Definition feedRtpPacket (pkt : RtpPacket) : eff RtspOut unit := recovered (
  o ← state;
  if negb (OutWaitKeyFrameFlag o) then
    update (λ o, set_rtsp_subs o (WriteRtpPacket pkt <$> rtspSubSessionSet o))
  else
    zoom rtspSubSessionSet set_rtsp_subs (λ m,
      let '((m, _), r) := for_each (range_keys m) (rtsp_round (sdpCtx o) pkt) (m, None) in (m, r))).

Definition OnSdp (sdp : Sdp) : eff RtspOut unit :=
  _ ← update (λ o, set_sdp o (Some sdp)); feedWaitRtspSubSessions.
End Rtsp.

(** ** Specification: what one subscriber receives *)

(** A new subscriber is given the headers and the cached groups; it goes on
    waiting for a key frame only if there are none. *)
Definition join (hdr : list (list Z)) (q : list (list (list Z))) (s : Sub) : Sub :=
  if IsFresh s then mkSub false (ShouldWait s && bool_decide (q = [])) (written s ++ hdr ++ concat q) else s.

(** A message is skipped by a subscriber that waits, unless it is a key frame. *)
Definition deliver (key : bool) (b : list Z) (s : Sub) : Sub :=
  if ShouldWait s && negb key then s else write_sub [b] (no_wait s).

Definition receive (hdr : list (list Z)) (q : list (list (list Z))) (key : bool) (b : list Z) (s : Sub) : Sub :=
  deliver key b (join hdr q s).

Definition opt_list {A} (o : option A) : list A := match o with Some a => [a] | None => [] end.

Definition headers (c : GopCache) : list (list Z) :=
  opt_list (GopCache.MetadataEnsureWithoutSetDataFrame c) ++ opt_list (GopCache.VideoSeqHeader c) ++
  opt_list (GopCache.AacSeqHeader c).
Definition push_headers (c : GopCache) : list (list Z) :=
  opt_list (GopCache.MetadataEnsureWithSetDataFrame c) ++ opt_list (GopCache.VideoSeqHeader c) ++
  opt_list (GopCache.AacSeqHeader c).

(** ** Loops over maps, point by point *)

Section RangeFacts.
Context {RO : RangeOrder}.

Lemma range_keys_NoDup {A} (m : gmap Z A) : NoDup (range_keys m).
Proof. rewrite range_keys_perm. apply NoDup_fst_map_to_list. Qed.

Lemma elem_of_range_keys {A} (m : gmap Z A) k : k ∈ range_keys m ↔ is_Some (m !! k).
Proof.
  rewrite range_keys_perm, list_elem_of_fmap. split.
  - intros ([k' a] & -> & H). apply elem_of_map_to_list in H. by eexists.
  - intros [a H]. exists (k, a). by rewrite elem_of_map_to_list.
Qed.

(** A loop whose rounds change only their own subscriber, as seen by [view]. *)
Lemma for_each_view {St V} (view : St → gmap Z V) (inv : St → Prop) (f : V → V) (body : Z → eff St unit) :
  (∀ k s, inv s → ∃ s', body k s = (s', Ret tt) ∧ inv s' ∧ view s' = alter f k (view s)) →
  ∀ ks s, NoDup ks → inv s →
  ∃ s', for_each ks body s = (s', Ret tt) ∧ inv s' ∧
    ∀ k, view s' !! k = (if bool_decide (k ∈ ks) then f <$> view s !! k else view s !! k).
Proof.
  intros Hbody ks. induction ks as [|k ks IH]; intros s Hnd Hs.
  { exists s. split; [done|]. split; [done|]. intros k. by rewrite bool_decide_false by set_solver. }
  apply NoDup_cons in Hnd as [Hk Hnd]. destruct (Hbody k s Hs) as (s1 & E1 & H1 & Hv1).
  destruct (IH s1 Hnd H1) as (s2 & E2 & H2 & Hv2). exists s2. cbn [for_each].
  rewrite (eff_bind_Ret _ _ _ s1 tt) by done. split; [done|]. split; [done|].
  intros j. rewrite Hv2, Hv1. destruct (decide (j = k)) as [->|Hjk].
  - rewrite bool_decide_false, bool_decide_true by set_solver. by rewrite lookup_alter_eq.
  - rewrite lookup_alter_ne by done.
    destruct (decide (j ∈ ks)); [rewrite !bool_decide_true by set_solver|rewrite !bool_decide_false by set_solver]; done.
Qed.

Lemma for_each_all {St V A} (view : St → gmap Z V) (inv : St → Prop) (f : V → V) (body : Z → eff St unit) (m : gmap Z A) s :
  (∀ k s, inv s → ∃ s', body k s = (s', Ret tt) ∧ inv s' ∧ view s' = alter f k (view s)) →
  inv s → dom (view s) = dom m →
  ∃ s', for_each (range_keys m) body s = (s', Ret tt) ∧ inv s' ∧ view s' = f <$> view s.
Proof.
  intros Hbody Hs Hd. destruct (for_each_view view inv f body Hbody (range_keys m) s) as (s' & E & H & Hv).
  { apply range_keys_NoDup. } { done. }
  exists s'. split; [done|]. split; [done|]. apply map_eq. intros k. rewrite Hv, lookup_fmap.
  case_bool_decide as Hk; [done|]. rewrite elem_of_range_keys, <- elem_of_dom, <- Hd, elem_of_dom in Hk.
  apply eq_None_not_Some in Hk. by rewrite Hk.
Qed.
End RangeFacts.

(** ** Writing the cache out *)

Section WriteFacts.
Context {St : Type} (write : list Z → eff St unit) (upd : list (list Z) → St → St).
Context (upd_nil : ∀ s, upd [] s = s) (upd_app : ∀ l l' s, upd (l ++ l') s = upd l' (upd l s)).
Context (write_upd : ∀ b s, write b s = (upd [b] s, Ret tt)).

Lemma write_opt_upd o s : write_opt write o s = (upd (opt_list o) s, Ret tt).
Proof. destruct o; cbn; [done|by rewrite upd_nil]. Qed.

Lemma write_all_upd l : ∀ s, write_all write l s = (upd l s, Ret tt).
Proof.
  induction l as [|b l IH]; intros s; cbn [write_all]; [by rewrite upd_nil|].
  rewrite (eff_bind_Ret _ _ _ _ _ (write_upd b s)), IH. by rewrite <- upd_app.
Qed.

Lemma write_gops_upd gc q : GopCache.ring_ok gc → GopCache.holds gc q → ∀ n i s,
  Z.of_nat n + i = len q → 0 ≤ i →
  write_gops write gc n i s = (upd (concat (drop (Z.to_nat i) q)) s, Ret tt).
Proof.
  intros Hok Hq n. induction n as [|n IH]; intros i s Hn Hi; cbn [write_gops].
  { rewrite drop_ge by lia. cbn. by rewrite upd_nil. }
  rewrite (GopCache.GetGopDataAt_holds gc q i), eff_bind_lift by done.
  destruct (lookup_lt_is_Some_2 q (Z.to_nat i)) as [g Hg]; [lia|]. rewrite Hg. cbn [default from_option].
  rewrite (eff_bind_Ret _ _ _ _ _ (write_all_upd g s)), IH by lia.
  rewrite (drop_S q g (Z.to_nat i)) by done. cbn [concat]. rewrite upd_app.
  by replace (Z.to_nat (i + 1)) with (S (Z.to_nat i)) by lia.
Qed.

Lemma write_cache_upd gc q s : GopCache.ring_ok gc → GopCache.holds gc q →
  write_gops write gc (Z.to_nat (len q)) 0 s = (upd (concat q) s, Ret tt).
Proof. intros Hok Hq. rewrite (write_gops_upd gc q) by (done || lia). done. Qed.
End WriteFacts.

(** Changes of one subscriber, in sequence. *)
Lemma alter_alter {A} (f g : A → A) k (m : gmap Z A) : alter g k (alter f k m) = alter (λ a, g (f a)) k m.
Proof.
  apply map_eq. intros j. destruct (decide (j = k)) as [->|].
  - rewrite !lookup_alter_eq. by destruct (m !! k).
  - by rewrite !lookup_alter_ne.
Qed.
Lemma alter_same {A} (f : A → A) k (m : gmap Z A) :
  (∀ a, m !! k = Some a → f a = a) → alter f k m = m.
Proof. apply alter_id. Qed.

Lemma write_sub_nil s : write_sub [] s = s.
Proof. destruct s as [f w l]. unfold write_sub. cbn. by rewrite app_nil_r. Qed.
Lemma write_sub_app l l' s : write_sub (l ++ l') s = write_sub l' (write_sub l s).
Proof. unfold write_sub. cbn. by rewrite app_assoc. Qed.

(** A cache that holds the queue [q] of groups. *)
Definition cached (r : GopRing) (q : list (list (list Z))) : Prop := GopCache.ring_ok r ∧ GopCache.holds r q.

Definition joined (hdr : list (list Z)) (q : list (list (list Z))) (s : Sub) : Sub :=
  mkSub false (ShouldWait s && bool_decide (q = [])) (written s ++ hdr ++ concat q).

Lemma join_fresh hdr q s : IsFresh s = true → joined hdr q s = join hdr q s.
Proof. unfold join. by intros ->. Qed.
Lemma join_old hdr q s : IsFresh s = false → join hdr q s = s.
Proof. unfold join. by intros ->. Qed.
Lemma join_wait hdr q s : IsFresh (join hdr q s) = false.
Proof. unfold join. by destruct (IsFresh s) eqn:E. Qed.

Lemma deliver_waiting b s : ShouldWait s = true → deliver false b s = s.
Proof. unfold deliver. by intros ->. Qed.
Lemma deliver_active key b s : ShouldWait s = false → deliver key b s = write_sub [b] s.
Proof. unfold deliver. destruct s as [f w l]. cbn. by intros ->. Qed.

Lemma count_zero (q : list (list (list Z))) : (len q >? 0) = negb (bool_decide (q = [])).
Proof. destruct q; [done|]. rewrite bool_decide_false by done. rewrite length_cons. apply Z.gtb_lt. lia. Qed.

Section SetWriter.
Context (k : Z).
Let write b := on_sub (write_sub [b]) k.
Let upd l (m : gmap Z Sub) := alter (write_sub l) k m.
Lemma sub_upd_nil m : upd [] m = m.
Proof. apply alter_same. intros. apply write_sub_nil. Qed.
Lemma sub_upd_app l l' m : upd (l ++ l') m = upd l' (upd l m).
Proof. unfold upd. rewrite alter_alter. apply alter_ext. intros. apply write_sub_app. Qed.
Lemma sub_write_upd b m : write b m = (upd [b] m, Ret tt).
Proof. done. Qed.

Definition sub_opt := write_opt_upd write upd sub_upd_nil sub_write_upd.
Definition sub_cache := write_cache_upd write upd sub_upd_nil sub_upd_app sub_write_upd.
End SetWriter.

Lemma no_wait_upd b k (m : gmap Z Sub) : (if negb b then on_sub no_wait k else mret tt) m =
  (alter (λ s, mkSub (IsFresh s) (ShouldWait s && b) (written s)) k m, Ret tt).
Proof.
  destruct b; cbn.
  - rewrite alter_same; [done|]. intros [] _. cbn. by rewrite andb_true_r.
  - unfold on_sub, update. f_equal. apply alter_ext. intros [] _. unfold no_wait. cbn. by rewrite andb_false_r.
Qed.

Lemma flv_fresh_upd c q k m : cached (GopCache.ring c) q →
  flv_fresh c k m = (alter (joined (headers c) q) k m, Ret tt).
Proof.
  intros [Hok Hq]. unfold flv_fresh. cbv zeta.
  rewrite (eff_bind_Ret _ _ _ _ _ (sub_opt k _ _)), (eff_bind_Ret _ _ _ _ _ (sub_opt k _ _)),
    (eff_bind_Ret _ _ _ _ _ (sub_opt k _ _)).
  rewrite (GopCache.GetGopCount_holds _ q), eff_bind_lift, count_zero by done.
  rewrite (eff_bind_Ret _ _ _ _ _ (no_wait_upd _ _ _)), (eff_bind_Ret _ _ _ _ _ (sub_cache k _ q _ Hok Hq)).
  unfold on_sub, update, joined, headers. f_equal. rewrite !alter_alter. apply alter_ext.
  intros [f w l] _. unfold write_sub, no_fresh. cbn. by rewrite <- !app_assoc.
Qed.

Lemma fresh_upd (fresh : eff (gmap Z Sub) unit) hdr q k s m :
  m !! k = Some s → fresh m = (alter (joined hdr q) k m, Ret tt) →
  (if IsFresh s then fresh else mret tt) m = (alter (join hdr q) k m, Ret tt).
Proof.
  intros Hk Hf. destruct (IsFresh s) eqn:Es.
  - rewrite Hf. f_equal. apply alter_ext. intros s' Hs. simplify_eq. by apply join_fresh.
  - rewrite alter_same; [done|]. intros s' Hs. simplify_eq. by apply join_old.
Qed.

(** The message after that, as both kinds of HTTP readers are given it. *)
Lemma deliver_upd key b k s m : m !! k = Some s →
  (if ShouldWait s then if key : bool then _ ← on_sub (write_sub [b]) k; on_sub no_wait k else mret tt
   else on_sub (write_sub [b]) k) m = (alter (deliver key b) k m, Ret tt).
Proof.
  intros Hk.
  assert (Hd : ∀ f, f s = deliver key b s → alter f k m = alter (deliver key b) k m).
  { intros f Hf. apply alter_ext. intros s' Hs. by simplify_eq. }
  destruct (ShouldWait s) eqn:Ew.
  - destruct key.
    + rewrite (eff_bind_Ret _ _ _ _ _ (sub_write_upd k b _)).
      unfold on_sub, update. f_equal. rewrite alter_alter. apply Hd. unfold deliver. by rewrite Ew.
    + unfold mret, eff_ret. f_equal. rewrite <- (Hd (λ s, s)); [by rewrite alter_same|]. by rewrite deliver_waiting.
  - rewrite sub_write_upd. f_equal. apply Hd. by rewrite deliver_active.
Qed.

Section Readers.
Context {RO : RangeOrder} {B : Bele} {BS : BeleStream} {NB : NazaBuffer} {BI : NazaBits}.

* * * * * * * * *

**The problem:** Scan the material for "groups" and copy the lines that hold it.

**Finished exercise:**
(** A new subscriber is given the headers and the cached groups; it goes on
(** A cache that holds the queue [q] of groups. *)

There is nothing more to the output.